# Task to carry out:
Give the lines below again exactly, starting with the line that holds "#[export] Instance ComponentType_eq_dec" and going on through the line that holds "command's bytes decode".

(Stored records)
──────────────────────────────
Record VmResources := mkResources {
  vm_config : VmConfig; boot_config : BootSourceConfig; kernel_bundle : option KernelBundle; fs : list FsDeviceConfig;
  vsock : option VsockDeviceConfig; block : list BlockDeviceConfig; net_devices : list NetworkInterfaceConfig;
  gpu_virgl_flags : option Z; gpu_shm_size : option Z; snd_device : bool; console_output : option text;
  smbios_oem_strings : option (list text) }.

Definition VmResources_default : VmResources :=
  mkResources VmConfig_default (mkBootSource None None) None [] None [] [] None None false None None.

(** *** Updates of one part *)

Definition with_vm_config (r : VmResources) (c : VmConfig) : VmResources :=
  mkResources c (boot_config r) (kernel_bundle r) (fs r) (vsock r) (block r) (net_devices r) (gpu_virgl_flags r) (gpu_shm_size r)
    (snd_device r) (console_output r) (smbios_oem_strings r).

Definition with_net_devices (r : VmResources) (l : list NetworkInterfaceConfig) : VmResources :=
  mkResources (vm_config r) (boot_config r) (kernel_bundle r) (fs r) (vsock r) (block r) l (gpu_virgl_flags r) (gpu_shm_size r)
    (snd_device r) (console_output r) (smbios_oem_strings r).

Definition set_smbios_oem_strings (r : VmResources) (o : option (list text)) : VmResources :=
  mkResources (vm_config r) (boot_config r) (kernel_bundle r) (fs r) (vsock r) (block r) (net_devices r) (gpu_virgl_flags r) (gpu_shm_size r)
    (snd_device r) (console_output r) o.

(** ** Operations *)

Definition vcpu_config (r : VmResources) : outcome VcpuConfig :=
  n ← unwrap (vcpu_count (vm_config r));
  ht ← unwrap (ht_enabled (vm_config r));
  Ret (mkVcpuConfig n ht (cpu_template (vm_config r))).
(* ===== verification/CApi.v ===== *)
(** * The C interface of the library ([libkrun/src/lib.rs])

    The table of configuration contexts and every exported function, as a
    function from the library's state to its return value and new state, up to
    the point where [krun_start_enter] hands the collected resources to the
    builder.  A C string is what [CStr::to_str] makes of it, an array of C
    strings the strings before its null pointer.  The firmware library, the host's
    environment and whether devices can be created are the class [Host]; so are
    the features the library was built with.  The theorems: calls touch only
    the context they name and a refused call changes nothing; contexts stay
    well-formed and no valid call panics; identifiers are not reused; port maps
    are read exactly; arguments come back from the command line. *)

From stdpp Require Import strings.
From S2P Require Import Prelude Format GuestMem VirtQueue DescUtils Block CpuidBits BrandString Cpuid Resources.

Module CApi.
Import Resources.
Import Block(Writeback).

Definition chars (s : string) : text := (fun a => Z.of_N (Ascii.N_of_ascii a)) <$> String.list_ascii_of_string s.
Arguments chars s%_string.

Definition KRUNFW_MIN_VERSION : Z := 4.
Definition KRUN_SUCCESS : Z := 0.
Definition MAX_ARGS : nat := 4096.
Definition INIT_PATH : text := chars "/init.krun".
Definition DEFAULT_KERNEL_CMDLINE : text :=
  chars "reboot=k panic=-1 panic_print=0 nomodule console=hvc0 rootfstype=virtiofs rw quiet no-kvmapf".

Definition ENOENT : Z := 2.
Definition EINVAL : Z := 22.
Definition ENOTSUP : Z := 95.
(* ===== verification/Rutabaga.v ===== *)
(** * The graphics library's bookkeeping ([rutabaga_gfx/src/rutabaga_core.rs])

    [Rutabaga]: which resources and contexts exist, which component a request
    goes to, and the capability sets, over the class [Graphics] of the
    components behind it (the C libraries, the cross-domain component, and the
    2D component of [rutabaga_2d.rs], whose transfers are in [Rutabaga2d]).
    Structures of [rutabaga_utils.rs].  The theorems: identifiers stay unique
    and known, requests go to the component that owns the resource, a failing
    request changes no table. *)

From stdpp Require Import strings.
From S2P Require Import Prelude.

Module Rutabaga.

Definition RUTABAGA_DEFAULT_WIDTH : Z := 1280.
Definition RUTABAGA_DEFAULT_HEIGHT : Z := 1024.
Definition RUTABAGA_PIPE_TEXTURE_2D : Z := 2.
Definition RUTABAGA_PIPE_BIND_RENDER_TARGET : Z := 2.
Definition RUTABAGA_BLOB_FLAG_USE_SHAREABLE : Z := 0x0002.
Definition RUTABAGA_BLOB_FLAG_USE_CROSS_DEVICE : Z := 0x0004.
Definition RUTABAGA_CONTEXT_INIT_CAPSET_ID_MASK : Z := 0x00ff.
Definition RUTABAGA_FLAG_INFO_RING_IDX : Z := 1 .<< 1.
Definition RUTABAGA_MAP_CACHE_MASK : Z := 0x0f.
Definition RUTABAGA_MAP_ACCESS_MASK : Z := 0xf0.
Definition RUTABAGA_MAP_ACCESS_READ : Z := 0x10.
Definition RUTABAGA_MAP_ACCESS_WRITE : Z := 0x20.
Definition RUTABAGA_MAP_ACCESS_RW : Z := 0x30.
Definition RUTABAGA_CAPSET_VIRGL : Z := 1.
Definition RUTABAGA_CAPSET_VIRGL2 : Z := 2.
Definition RUTABAGA_CAPSET_GFXSTREAM_VULKAN : Z := 3.
Definition RUTABAGA_CAPSET_VENUS : Z := 4.
Definition RUTABAGA_CAPSET_CROSS_DOMAIN : Z := 5.
Definition RUTABAGA_CAPSET_DRM : Z := 6.
Definition RUTABAGA_CAPSET_GFXSTREAM_MAGMA : Z := 7.
Definition RUTABAGA_CAPSET_GFXSTREAM_GLES : Z := 8.
Definition RUTABAGA_CAPSET_GFXSTREAM_COMPOSER : Z := 9.
Definition RUTABAGA_MEM_HANDLE_TYPE_OPAQUE_FD : Z := 0x0001.
Definition RUTABAGA_MEM_HANDLE_TYPE_SHM : Z := 0x0004.

(** Errors; what a message would show of one is left out, and errors of the
    system and of the C libraries are one constructor each. *)
Inductive RutabagaError :=
| AlreadyInUse
| CheckedArithmetic
| CheckedRange
| ComponentError (code : Z)
| Invalid2DInfo
| InvalidCapset
| InvalidCommandBuffer
| InvalidCommandSize (n : Z)
| InvalidComponent
| InvalidContextId
| InvalidCrossDomainChannel
| InvalidCrossDomainItemId
| InvalidCrossDomainItemType
| InvalidCrossDomainState
| InvalidGrallocBackend
| InvalidGrallocDimensions
| InvalidGrallocDrmFormat
| InvalidGrallocGpuType
| InvalidGrallocNumberOfPlanes
| InvalidIovec
| InvalidResourceId
| InvalidRutabagaBuild
| InvalidRutabagaHandle
| InvalidVulkanInfo
| IoError
| MappingFailed (code : Z)
| NixError (errno : Z)
| NulError
| SpecViolation
| TryFromIntError
| Unsupported
| Utf8Error.

Definition RutabagaResult : Type -> Type := result RutabagaError.

Record RutabagaIovec := mkIovec { base : Z; iov_len : Z }.

Record ResourceCreate3D := mkCreate3D {
  target : Z; format : Z; bind : Z; width : Z; height : Z; depth : Z; array_size : Z; last_level : Z; nr_samples : Z; flags : Z }.

Record ResourceCreateBlob := mkCreateBlob { cb_blob_mem : Z; cb_blob_flags : Z; blob_id : Z; cb_size : Z }.

Record RutabagaMapping := mkMapping { ptr : Z; mapping_size : Z }.

(** The four strides and offsets are lists of four. *)
Record Resource3DInfo := mkInfo3D {
  i3_width : Z; i3_height : Z; drm_fourcc : Z; strides : list Z; offsets : list Z; modifier : Z }.

Record VulkanInfo := mkVulkan { memory_idx : Z; device_uuid : list byte; driver_uuid : list byte }.

Record RutabagaFence := mkFence { f_flags : Z; fence_id : Z; f_ctx_id : Z; ring_idx : Z }.

Record Transfer3D := mkTransfer {
  t_x : Z; t_y : Z; t_z : Z; t_w : Z; t_h : Z; t_d : Z; level : Z; stride : Z; layer_stride : Z; t_offset : Z }.

Definition new_2d (x y w h : Z) : Transfer3D := mkTransfer x y 0 w h 1 0 0 0 0.

Definition is_empty (t : Transfer3D) : bool := (t_w t =? 0) || (t_h t =? 0) || (t_d t =? 0).

(** An owned descriptor with what it is; [strong]: the count of its [Arc]. *)
Record RutabagaHandle := mkHandle { os_handle : Z; handle_type : Z }.
Record ArcHandle := mkArc { arc_handle : RutabagaHandle; strong : nat }.

Inductive RutabagaComponentType := Rutabaga2D | VirglRenderer | Gfxstream | CrossDomain.

#[export] Instance ComponentType_eq_dec : EqDecision RutabagaComponentType.
Proof. solve_decision. Defined.

Definition component_bit (t : RutabagaComponentType) : Z :=
  match t with Rutabaga2D => 0 | VirglRenderer => 1 | Gfxstream => 2 | CrossDomain => 3 end.

Record Rutabaga2DInfo := mkInfo2D { i2_width : Z; i2_height : Z; host_mem : list byte }.
(* ===== verification/GpuAbi.v ===== *)
(** * Messages of the graphics device ([devices/src/virtio/gpu/protocol.rs])

    Constants and structures of the virtio graphics protocol, with their bytes
    in guest memory as instances of [ByteValued]; the commands a request is
    decoded to, and the responses with their encoding.  The theorems: a
    command's bytes decode to it and every other request is refused without a
    panic; a response that fits is written whole with its length, one that does
    not changes nothing outside the writable part of the chain. *)

From S2P Require Import Prelude GuestMem DescUtils FuseAbi Rutabaga.

Module GpuAbi.
Import FuseAbi(ByteValued, ByteValuedLaws, layout, to_fields, of_fields, bv_length, bv_of_to, bv_to_of, size_of, as_slice, from_slice,
  in_range, length_as_slice, as_slice_ok, from_as_slice).
Import DescUtils(DescriptorChainConsumer, mkConsumer, buffers, bytes_consumed, available_bytes, read_obj, write_obj, write_all, IoError, UnexpectedEof, WriteZero,
  slices_ok, contents, framed, framed_refl, framed_trans, room, flat).

Ltac byte_valued := FuseAbi.byte_valued.
Module Gpu.
Import VirtQueue GpuAbi.
Import DescUtils(DescriptorChainConsumer, mkConsumer, buffers, bytes_consumed, available_bytes, read_obj, Reader_new, Writer_new).
Import FuseAbi(size_of, from_slice).
Import Rutabaga(Graphics, RutabagaResult, RutabagaError, ResourceCreate3D, mkCreate3D, mkCreateBlob, cb_blob_mem, cb_blob_flags, cb_size,
  RutabagaIovec, mkIovec, Transfer3D, mkTransfer, RutabagaFence, mkFence, f_flags, f_ctx_id, ring_idx, fence_id).

Definition GPU_DEV_ID : string := "virtio_gpu".
Definition NUM_QUEUES : nat := 2.
Definition QUEUE_SIZES : list Z := replicate NUM_QUEUES 256.
Definition CTL_INDEX : nat := 0.
Definition CUR_INDEX : nat := 1.
Definition VIRTIO_F_VERSION_1 : Z := 32.
Definition VIRTIO_ID_GPU : Z := 16.
Definition VIRTIO_GPU_F_VIRGL : Z := 0.
Definition VIRTIO_GPU_F_RESOURCE_UUID : Z := 2.
Definition VIRTIO_GPU_F_RESOURCE_BLOB : Z := 3.
Definition VIRTIO_GPU_F_CONTEXT_INIT : Z := 4.
Definition AVAIL_FEATURES : Z :=
  (1 .<< VIRTIO_F_VERSION_1) .| (1 .<< VIRTIO_GPU_F_VIRGL) .| (1 .<< VIRTIO_GPU_F_RESOURCE_UUID) .| (1 .<< VIRTIO_GPU_F_RESOURCE_BLOB)
    .| (1 .<< VIRTIO_GPU_F_CONTEXT_INIT).
Definition VIRTIO_MMIO_INT_VRING : Z := 1.
Definition PROT_READ : Z := 1.
Definition PROT_WRITE : Z := 2.
Definition MAP_SHARED_FIXED : Z := 0x11.
Definition MAP_ANONYMOUS_FIXED : Z := 0x32.
(** No audio element is stored or closed over, and none was played. *)
Definition silent (w : World) : Prop :=
  notificationSound (store w) = None /\
  Forall (fun t => snd t = None) (timers w) /\
  played w = O.

(** ** Basic facts *)

Ltac destruct_world w :=
  destruct w as [[wt bt rt running ses id snd] ts nh pl].


Lemma max_min_clamp (d lo hi : Z) :
  lo <= hi -> Z.max lo (Z.min d hi) = clamp d lo hi.
Proof.
  intros Hle. unfold clamp.
  destruct (Z.ltb_spec d lo); destruct (Z.ltb_spec hi d); lia.
Qed.

Lemma reachableBy_weaken (ok : Event -> World -> bool) (w : World) :
  reachableBy ok w -> reachable w.
Proof.
  induction 1 as [h0 Hh0 | e w Hw IH Hok].
  - now apply reach_init.
  - now apply reach_step.
Qed.

Lemma reachable_runTicks (h : Handle) (n : nat) :
  forall w, reachable w -> reachable (fst (runTicks h n w)).
Proof.
  induction n as [| k IH]; intros w Hw; simpl.
  - exact Hw.
  - specialize (IH (fire h w) (reach_step _ (Tick h) w Hw eq_refl)).
    destruct (runTicks h k (fire h w)) as [w'' c]. exact IH.
Qed.

Example display_65 : display 0 65 = "01:05"%string.
Proof. reflexivity. Qed.

Example display_0 : display 0 0 = "00:00"%string.
Proof. reflexivity. Qed.

(** ** Reset, skip and the duration handlers *)

(** C6: [resetTimer] puts the full duration of the current session type on
    the clock and stops the timer; the session type and both configured
    durations stay as they were, whatever the clock showed before. *)
Theorem resetTimer_restores_session (w : World) :
  remainingTime (store (resetTimer w)) = sessionDuration (store w) /\
  isRunning (store (resetTimer w)) = false /\
  isWorkSession (store (resetTimer w)) = isWorkSession (store w) /\
  workTime (store (resetTimer w)) = workTime (store w) /\
  breakTime (store (resetTimer w)) = breakTime (store w).
Proof.
  unfold resetTimer, pauseTimer, sessionDuration.
  destruct (truthy (intervalId (store w)));
    destruct (intervalId (store w)); simpl; repeat split; reflexivity.
Qed.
──────────────────────────────
# Answer section:
#[export] Instance ComponentType_eq_dec : EqDecision RutabagaComponentType.
Proof. solve_decision. Defined.

Definition component_bit (t : RutabagaComponentType) : Z :=
  match t with Rutabaga2D => 0 | VirglRenderer => 1 | Gfxstream => 2 | CrossDomain => 3 end.

Record Rutabaga2DInfo := mkInfo2D { i2_width : Z; i2_height : Z; host_mem : list byte }.
(* ===== verification/GpuAbi.v ===== *)
(** * Messages of the graphics device ([devices/src/virtio/gpu/protocol.rs])

    Constants and structures of the virtio graphics protocol, with their bytes
    in guest memory as instances of [ByteValued]; the commands a request is
    decoded to, and the responses with their encoding.  The theorems: a
    command's bytes decode to it and every other request is refused without a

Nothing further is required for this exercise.